Explanation for more efficient sampling

I’m trying to model a classification process. We observe that P of the N examples are classified as positive by some decision maker. We then observe that TP of those P positives turn out to be true positives. We model this as two binomial draws

P ~ binomial(N, a);
TP ~ binomial(P, b);

We model a and b in two ways. In the first, a = P(X > t) and b = E[X > t], where X ~ beta(alpha, beta). The positive rate (a) is the fraction of beta samples X above some threshold, and the precision (b) is the mean of those samples:

a = 1 - beta_cdf(t, alpha, beta)
b = (alpha * (1 - beta_cdf(t, alpha + 1, beta))) / ((1 - beta_cdf(x, alpha, beta)) * (alpha + beta))

In the second, the classification process is modeled with LDA, where the classes have equal-variance normal distributions separated by some delta.

tp = phi * (1 - normal_cdf(t, delta, 1));
fp = (1 - phi) * (1 - normal_cdf(t, 0, 1)); 
a = (tp + fp);
b = tp / (tp + fp);

We place reasonable priors on (t, alpha, beta) in the first case and (t, phi, delta) in the second case.

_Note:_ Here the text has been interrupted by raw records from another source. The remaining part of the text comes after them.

(* ===== verification/SplitOrderedSpec.v ===== *)
(** The split-ordered hash table is a map.

    The invariant: the nodes reachable from the first table entry form one list,
    ordered by key; a regular node holds a key under its split-ordered key; and a table
    entry in use points to the dummy node of its bucket, somewhere in that list. *)

From Stdlib Require Import Sorting.Sorted.
From S2P Require Import Prelude TagPtr Fam Reverse SplitOrdered.

Section Spec.
Context {N : Nvmm} {LN : NvmmLaws N}.
Context (CityHash64 : bytes → Z).

Abbreviation Hash64 := (Hash64 CityHash64).

(** The keys in use: where two of them have one hash, neither buffer begins with the
    other key. *)
Context (P : list bytes).

(** The 40-byte buffer of a key, as the store fills it. *)
Definition kbuf (k : bytes) : bytes := k ++ replicate (BYTE_KEY - length k) 0.

Definition keys_ok : Prop :=
  (∀ k, k ∈ P → (length k ≤ BYTE_KEY)%nat) ∧
  (∀ k k', k ∈ P → k' ∈ P → Hash64 k = Hash64 k' → k `prefix_of` kbuf k' → k = k').

Lemma Hash64_range k : 0 ≤ Hash64 k < 2 ^ 63.
Proof.
  unfold Hash64. change (u64 (- MSB - 1)) with (Z.ones 63). rewrite Z.land_ones by lia.
  by apply Z.mod_pos_bound.
Qed.

Lemma length_kbuf k : (length k ≤ BYTE_KEY)%nat → length (kbuf k) = BYTE_KEY.
Proof. intros. unfold kbuf. rewrite length_app, length_replicate. lia. Qed.

Lemma take_kbuf k : take (length k) (kbuf k) = k.
Proof. apply take_app_length. Qed.

(** ** Nodes *)

Definition dummy_node (b : Z) (n : SoNode) : Prop :=
  0 ≤ b < hard_max_buckets ∧ so_key n = so_dummykey b ∧ byte_key_size n = O ∧ so_value n = 0.

Definition regular_node (k : bytes) (n : SoNode) : Prop :=
  k ∈ P ∧ byte_key_ n = kbuf k ∧ byte_key_size n = length k ∧
  so_key n = so_regularkey (Hash64 k) ∧ so_value n ≠ 0.

Definition node_ok (n : SoNode) : Prop := (∃ b, dummy_node b n) ∨ (∃ k, regular_node k n).

(** The two kinds of nodes differ in the parity of their keys. *)
Lemma dummy_key b n : dummy_node b n → Z.testbit (so_key n) 0 = false.
Proof. intros (Hb & -> & _). apply dummy_even. unfold hard_max_buckets in Hb. lia. Qed.

Lemma regular_key k n : regular_node k n → Z.testbit (so_key n) 0 = true.
Proof. intros (_ & _ & _ & -> & _). apply regular_odd. Qed.

Lemma regular_set_next k t n : regular_node k (set_next t n) ↔ regular_node k n.
Proof. done. Qed.

Lemma node_ok_set_next t n : node_ok (set_next t n) ↔ node_ok n.
Proof. done. Qed.

(** ** The list *)

Definition kk (ns : gmap Gptr SoNode) (q : Gptr) : Z := default 0 (so_key <$> ns !! q).
Definition kle (ns : gmap Gptr SoNode) (p q : Gptr) : Prop := kk ns p ≤ kk ns q.

Record shape (ns : gmap Gptr SoNode) (L : list Gptr) : Prop := {
  sh_nodup : NoDup L;
  sh_sorted : StronglySorted (kle ns) L;
  sh_node q : q ∈ L → aligned q ∧ ∃ n, ns !! q = Some n ∧ node_ok n
}.

(** What the map sees of the list: the keys and values of the regular nodes. *)
Record content (ns : gmap Gptr SoNode) (L : list Gptr) (K : gmap bytes Z) : Prop := {
  ct_lookup k v : K !! k = Some v ↔
    ∃ q n, q ∈ L ∧ ns !! q = Some n ∧ regular_node k n ∧ so_value n = v;
  ct_unique q q' n n' k : q ∈ L → q' ∈ L → ns !! q = Some n → ns !! q' = Some n' →
    regular_node k n → regular_node k n' → q = q'
}.

(** [ns'] has the nodes [L] of [ns], but for their [next] pointers. *)
Definition same_but_next (ns ns' : gmap Gptr SoNode) (L : list Gptr) : Prop :=
  ∀ q n, q ∈ L → ns !! q = Some n → ∃ t, ns' !! q = Some (set_next t n).

Lemma set_next_self n : set_next (so_next n) n = n.
Proof. by destruct n. Qed.

Lemma same_but_next_insert ns L q n t :
  ns !! q = Some n → same_but_next ns (<[q := set_next t n]> ns) L.
Proof.
  intros Hq x m Hx Hm. destruct (decide (x = q)) as [->|Hne].
  - simplify_eq. exists t. by rewrite lookup_insert_eq.
  - exists (so_next m). rewrite lookup_insert_ne, set_next_self by done. done.
Qed.

Lemma same_but_next_new ns L q n : q ∉ L → same_but_next ns (<[q := n]> ns) L.
Proof.
  intros Hq x m Hx Hm. exists (so_next m). rewrite set_next_self, lookup_insert_ne; [done|]. intros ->. done.
Qed.

Lemma same_but_next_trans ns1 ns2 ns3 L :
  same_but_next ns1 ns2 L → same_but_next ns2 ns3 L → same_but_next ns1 ns3 L.
Proof.
  intros H1 H2 q n Hq Hn. destruct (H1 q n Hq Hn) as [t Ht]. destruct (H2 _ _ Hq Ht) as [t' Ht'].
  by exists t'.
Qed.

Lemma same_kk ns ns' L q : shape ns L → same_but_next ns ns' L → q ∈ L → kk ns' q = kk ns q.
Proof.
  intros [_ _ Hn] Hs Hq. destruct (Hn q Hq) as (_ & n & Hqn & _). destruct (Hs q n Hq Hqn) as [t Ht].
  unfold kk. by rewrite Hqn, Ht.
Qed.

Lemma sorted_kk ns ns' L : (∀ q, q ∈ L → kk ns' q = kk ns q) → StronglySorted (kle ns) L → StronglySorted (kle ns') L.
Proof.
  intros He. induction 1 as [|q L Hs IH Hf]; [constructor|]. constructor.
  - apply IH. intros. apply He. by right.
  - apply list.Forall_forall. intros x Hx. rewrite list.Forall_forall in Hf. unfold kle.
    rewrite !He by (by constructor). apply Hf. done.
Qed.

Lemma shape_same ns ns' L : shape ns L → same_but_next ns ns' L → shape ns' L.
Proof.
  intros HL Hs. pose proof HL as [H1 H2 H3]. split; [done| |].
  - eapply sorted_kk; [|done]. intros. by eapply same_kk.
  - intros q Hq. destruct (H3 q Hq) as (Ha & n & Hn & Hok). split; [done|].
    destruct (Hs q n Hq Hn) as [t Ht]. eauto.
Qed.

Lemma content_same ns ns' L K : shape ns L → content ns L K → same_but_next ns ns' L → content ns' L K.
Proof.
  intros HL [H1 H2] Hs.
  assert (∀ q n', q ∈ L → ns' !! q = Some n' → ∃ n, ns !! q = Some n ∧ ∃ t, n' = set_next t n) as Hb.
  { intros q n' Hq Hn'. destruct (sh_node _ _ HL q Hq) as (_ & n & Hn & _).
    destruct (Hs q n Hq Hn) as [t Ht]. simplify_eq. eauto. }
  split.
  - intros k v. rewrite H1. split; intros (q & n & Hq & Hn & Hr & Hv).
    + destruct (Hs q n Hq Hn) as [t Ht]. by exists q, (set_next t n).
    + destruct (Hb q n Hq Hn) as (m & Hm & t & ->). by exists q, m.
  - intros q q' n n' k Hq Hq' Hn Hn' Hr Hr'.
    destruct (Hb q n Hq Hn) as (m & Hm & t & ->). destruct (Hb q' n' Hq' Hn') as (m' & Hm' & t' & ->).
    by eapply H2.
Qed.

(** A node more in the list. *)
Lemma shape_add ns A q nq B :
  shape ns (A ++ B) → q ∉ A ++ B → aligned q → ns !! q = Some nq → node_ok nq →
  (∀ x, x ∈ A → kk ns x ≤ so_key nq) → (∀ x, x ∈ B → so_key nq ≤ kk ns x) →
  shape ns (A ++ q :: B).
Proof.
  intros [H1 H2 H3] Hq Ha Hn Hok HA HB.
  assert (kk ns q = so_key nq) as Ek by (unfold kk; by rewrite Hn).
  split.
  - apply list.NoDup_app in H1 as (HA1 & HAB & HB1). apply not_elem_of_app in Hq as [HqA HqB].
    apply list.NoDup_app. split; [done|]. split; [set_solver|]. by apply list.NoDup_cons.
  - clear H1 H3 Hq. induction A as [|x A IH]; cbn [app] in *.
    + constructor; [done|]. apply list.Forall_forall. intros y Hy. unfold kle. rewrite Ek. auto.
    + inversion_clear H2 as [|? ? Hs Hf]. constructor; [apply IH; [done|]; intros; apply HA; by right|].
      rewrite list.Forall_forall in *. intros y. rewrite elem_of_app, elem_of_cons.
      intros [Hy|[->|Hy]]; [apply Hf; set_solver| |apply Hf; set_solver].
      unfold kle. rewrite Ek. apply HA. by left.
  - intros x. rewrite elem_of_app, elem_of_cons. intros [Hx|[->|Hx]]; [apply H3; set_solver|eauto|apply H3; set_solver].
Qed.

(** A node less. *)
Lemma shape_drop ns A q B : shape ns (A ++ q :: B) → shape ns (A ++ B).
Proof.
  intros [H1 H2 H3]. split.
  - apply list.NoDup_app in H1 as (HA1 & HAB & HB1). apply list.NoDup_cons in HB1 as [_ HB1].
    apply list.NoDup_app. split; [done|]. split; [|done]. intros x Hx HB. apply (HAB x Hx). by right.
  - clear H1 H3. induction A as [|x A IH]; cbn [app] in *; inversion_clear H2 as [|? ? Hs Hf]; [done|].
    constructor; [by apply IH|]. rewrite list.Forall_forall in *. intros y Hy. apply Hf.
    rewrite elem_of_app, elem_of_cons. apply elem_of_app in Hy. tauto.
  - intros x Hx. apply H3. rewrite elem_of_app, elem_of_cons. apply elem_of_app in Hx. tauto.
Qed.

Lemma sorted_split ns A B x y : StronglySorted (kle ns) (A ++ B) → x ∈ A → y ∈ B → kk ns x ≤ kk ns y.
Proof.
  induction A as [|z A IH]; intros H Hx Hy; [by apply elem_of_nil in Hx|].
  inversion_clear H as [|? ? Hs Hf]. apply elem_of_cons in Hx as [->|Hx]; [|by apply IH].
  rewrite list.Forall_forall in Hf. apply Hf. apply elem_of_app. by right.
Qed.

My question is: why is inference more efficient (fewer leapfrog steps per sample and more effective samples per sample) in the second model?

Those are widly different formulas. I can’t say I really understand either model.

Efficiency comes down to both the time to calculate the log density (how well the log density is coded as a program) and the number of times it needs to be evaluated (statistical efficiency). For the former, you can look at tree depth or number of leapfrog steps for the number of times it gets evaluated.

The normal_cdf is probably more efficient than the beta_cdf— if I recall the beta_cdf relies on some nasty internal functions for derivatives that are still being refined.

Statistical efficiency is trickier. You want to take a look at the posterior pairs plots to see if you’re getting problematic posteriors like banana or funnel shapes.